WHAT IS NEEDED:
Of all the lines in the entries, how many carry the word "OPut"? The reply is that number and no more.

Stored data:
(* ===== verification/Wp.v ===== *)
(** * Weakest preconditions for methods

    [wp m Q s]: the method [m], started in [s], returns normally (no
    exception, no undefined behaviour) in a state and with a result that
    satisfy [Q].  The rules follow the combinators of the monad [M]; the
    tactic [wp_step] applies them. *)

From S2P Require Import Prelude.

Definition wp {S A : Type} (m : M S A) (Q : A -> S -> Prop) (s : S) : Prop :=
  match m s with
  | Ok (a, s') => Q a s'
  | Exc _ | Ub _ => False
  end.

Section rules.
Context {S : Type}.

Lemma wp_ret {A} (a : A) (Q : A -> S -> Prop) s : Q a s -> wp (mret a : M S A) Q s.
Proof. done. Qed.

Lemma wp_bind {A B} (m : M S A) (k : A -> M S B) (Q : B -> S -> Prop) s :
  wp m (fun a s' => wp (k a) Q s') s -> wp (mbind k m : M S B) Q s.
Proof.
  unfold wp, mbind, M_bind. by destruct (m s) as [[a s']| |].
Qed.

Lemma wp_mono {A} (m : M S A) (Q1 Q2 : A -> S -> Prop) s :
  (forall a s', Q1 a s' -> Q2 a s') -> wp m Q1 s -> wp m Q2 s.
Proof. unfold wp. destruct (m s) as [[a s']| |]; auto. Qed.

Lemma wp_get (Q : S -> S -> Prop) s : Q s s -> wp get_st Q s.
Proof. done. Qed.

Lemma wp_put (s1 : S) (Q : unit -> S -> Prop) s : Q tt s1 -> wp (put_st s1) Q s.
Proof. done. Qed.

Lemma wp_and {A} (m : M S A) (Q1 Q2 : A -> S -> Prop) s :
  wp m Q1 s -> wp m Q2 s -> wp m (fun a s' => Q1 a s' /\ Q2 a s') s.
Proof. unfold wp. by destruct (m s) as [[a s']| |]. Qed.

(** A method that returns is one whose [wp] holds. *)
Lemma wp_ok {A} (m : M S A) (Q : A -> S -> Prop) s :
  wp m Q s <-> exists a s', m s = Ok (a, s') /\ Q a s'.
Proof.
  unfold wp. split.
  - destruct (m s) as [[a s']| |]; [eauto|done|done].
  - by intros (a & s' & -> & HQ).
Qed.
End rules.

(** Preservation of a state predicate, for every result. *)
Abbreviation keeps P m := (forall s, P s -> wp m (fun _ s' => P s') s).

Lemma keeps_ret {S A} (P : S -> Prop) (a : A) : keeps P (mret a : M S A).
Proof. done. Qed.

Lemma keeps_bind {S A B} (P : S -> Prop) (m : M S A) (k : A -> M S B) :
  keeps P m -> (forall a, keeps P (k a)) -> keeps P (mbind k m : M S B).
Proof.
  intros Hm Hk s Hs. apply wp_bind. eapply wp_mono; [|by apply Hm]. intros a s'. apply Hk.
Qed.

Lemma keeps_if {S A} (P : S -> Prop) (b : bool) (m1 m2 : M S A) :
  (b = true -> keeps P m1) -> (b = false -> keeps P m2) -> keeps P (if b then m1 else m2).
Proof. destruct b; auto. Qed.

Create HintDb keeps discriminated.
#[export] Hint Resolve keeps_ret keeps_bind keeps_if : keeps.
#[export] Hint Constants Opaque : keeps.
Definition try_get_timed (expired : bool) (q : queue) : option (bool * queue) :=
  if negb (ready q) then (if expired then Some (false, q) else None)
  else match q_items q with
       | [] => Some (false, q)
       | x :: xs => Some (true, Q xs (q_max q) x (q_closed q))
       end.

Definition pop (q : queue) : option (option T * queue) :=
  if negb (ready q) then None
  else match q_items q with
       | [] => Some (None, q)
       | x :: xs => Some (Some x, Q xs (q_max q) (q_scratch q) (q_closed q))
       end.

Definition try_pop (q : queue) : option T * queue :=
  match q_items q with
  | [] => (None, q)
  | x :: xs => (Some x, Q xs (q_max q) (q_scratch q) (q_closed q))
  end.

Definition shutdown (q : queue) : queue :=
  Q (q_items q) (q_max q) (q_scratch q) true.

(** What a returned pointer reads. *)
Definition deref (q : queue) : T := q_scratch q.

(** The methods, and the read through a pointer some [get] has returned: a
    step of its own, since it is outside the lock. *)
Inductive op : Type :=
| OPut (x : T) | OGet | OTryGet | OTryGetTimed (expired : bool)
| OPop | OTryPop | OLength | OShutdown | ORead.

(** Results: a code, a pointer ([true] for [&scratch_], [false] for null), a
    value. *)
Inductive ret : Type := RCode (z : Z) | RPtr (b : bool) | RGot (x : option T) | RUnit.

Definition exec (o : op) (q : queue) : option (ret * queue) :=
  match o with
  | OPut x => let r := put x q in Some (RCode r.1, r.2)
  | OGet => r ← get q; Some (RPtr r.1, r.2)
  | OTryGet => let r := try_get q in Some (RPtr r.1, r.2)
  | OTryGetTimed e => r ← try_get_timed e q; Some (RPtr r.1, r.2)
  | OPop => r ← pop q; Some (RGot r.1, r.2)
  | OTryPop => let r := try_pop q in Some (RGot r.1, r.2)
  | OLength => Some (RCode (size_int q), q)
  | OShutdown => Some (RUnit, shutdown q)
  | ORead => Some (RGot (Some (deref q)), q)
  end.

#[global] Instance monitor : Monitor queue op ret := {|
  mon_exec := exec;
  mon_effect o r := match o, r with
    | OPut _, RCode 0%Z => NotifyOne
    | OShutdown, _ => NotifyAll
    | _, _ => Quiet
    end;
  mon_blocking o := match o with OGet | OTryGetTimed _ | OPop => true | _ => false end;
  mon_avail q := length (q_items q);
  mon_open q := negb (q_closed q);
|}.

#[global] Instance monitor_laws : MonitorLaws queue op ret.
Proof.
  split; intros o [xs mx sc cl]; simpl.
  - destruct o; simpl; unfold get, try_get_timed, pop, ready; simpl; try done;
      destruct xs, cl; simpl; try done; by destruct expired.
  - intros r s' He Hf.
    destruct o; simpl in *; unfold put, get, try_get, try_get_timed, pop, try_pop, ready in *;
      simpl in *.
    1: destruct (cl || _); simplify_eq/=; done || (split; [lia|done]).
    all: destruct xs, cl; simplify_eq/=; try destruct expired; simplify_eq/=;
      try done; split; lia || done.
  - intros r s' He Hf. destruct o; simpl in *; try done.
    unfold put in He; simpl in He. destruct (cl || _); simplify_eq/=.
    rewrite length_app; simpl. split_and!; [lia|done|done].
  - intros r s' He Hb.
    destruct o; try done; simpl in *;
      unfold get, try_get_timed, pop, ready in *; simpl in *; destruct xs, cl; simplify_eq/=; try destruct expired;
      simplify_eq/=; try done; split; lia || done.
Qed.

Definition puts (tr : list (op * ret)) : list T :=
  omap (fun e => match e with (OPut x, RCode 0%Z) => Some x | _ => None end) tr.

(** The values consumers have got hold of: popped, or read through a pointer. *)
Definition gots (tr : list (op * ret)) : list T :=
  omap (fun e => match e.2 with RGot (Some x) => Some x | _ => None end) tr.

(** The number of items taken off the queue. *)
Definition took (e : op * ret) : nat :=
  match e with (ORead, _) => 0 | (_, RPtr true) | (_, RGot (Some _)) => 1 | _ => 0 end.
Definition takes (tr : list (op * ret)) : nat := sum_list_with took tr.

(** The two ways the contract in the header allows.  By value: nobody uses the
    pointer methods.  By pointer: one consumer, which reads what it was given
    before it asks for more; [Some u] when the trace is of that kind, [u] telling
    whether a pointer has been returned and not been read yet. *)
Definition value_op (o : op) : bool :=
  match o with OGet | OTryGet | OTryGetTimed _ | ORead => false | _ => true end.
Definition by_value (tr : list (op * ret)) : Prop := Forall (fun e => value_op e.1) tr.
Definition pointer_step (u : option bool) (e : op * ret) : option bool :=
  match u, e with
  | Some false, (ORead, _) => None
  | Some true, (ORead, _) => Some false
  | Some false, (_, RPtr true) => Some true
  | Some true, (_, RPtr true) => None
  | Some _, (_, RGot (Some _)) => None
  | _, _ => u
  end.
Definition by_pointer (tr : list (op * ret)) : option bool := fold_left pointer_step tr (Some false).

(** What is on its way to the pointer consumer. *)
Definition in_hand (u : bool) (q : queue) : list T := if u then [q_scratch q] else [].

Record qinv (mx : Z) (tr : list (op * ret)) (q : queue) : Prop := {
  qi_max : q_max q = mx;
  qi_len : (Z.of_nat (length (q_items q)) <= Z.max 0 mx)%Z;
  qi_takes : exists taken, puts tr = taken ++ q_items q /\ length taken = takes tr;
  qi_value : by_value tr -> puts tr = gots tr ++ q_items q;
  qi_pointer : forall u, by_pointer tr = Some u -> puts tr = gots tr ++ in_hand u q ++ q_items q;
}.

EXERCISE ANSWER:
4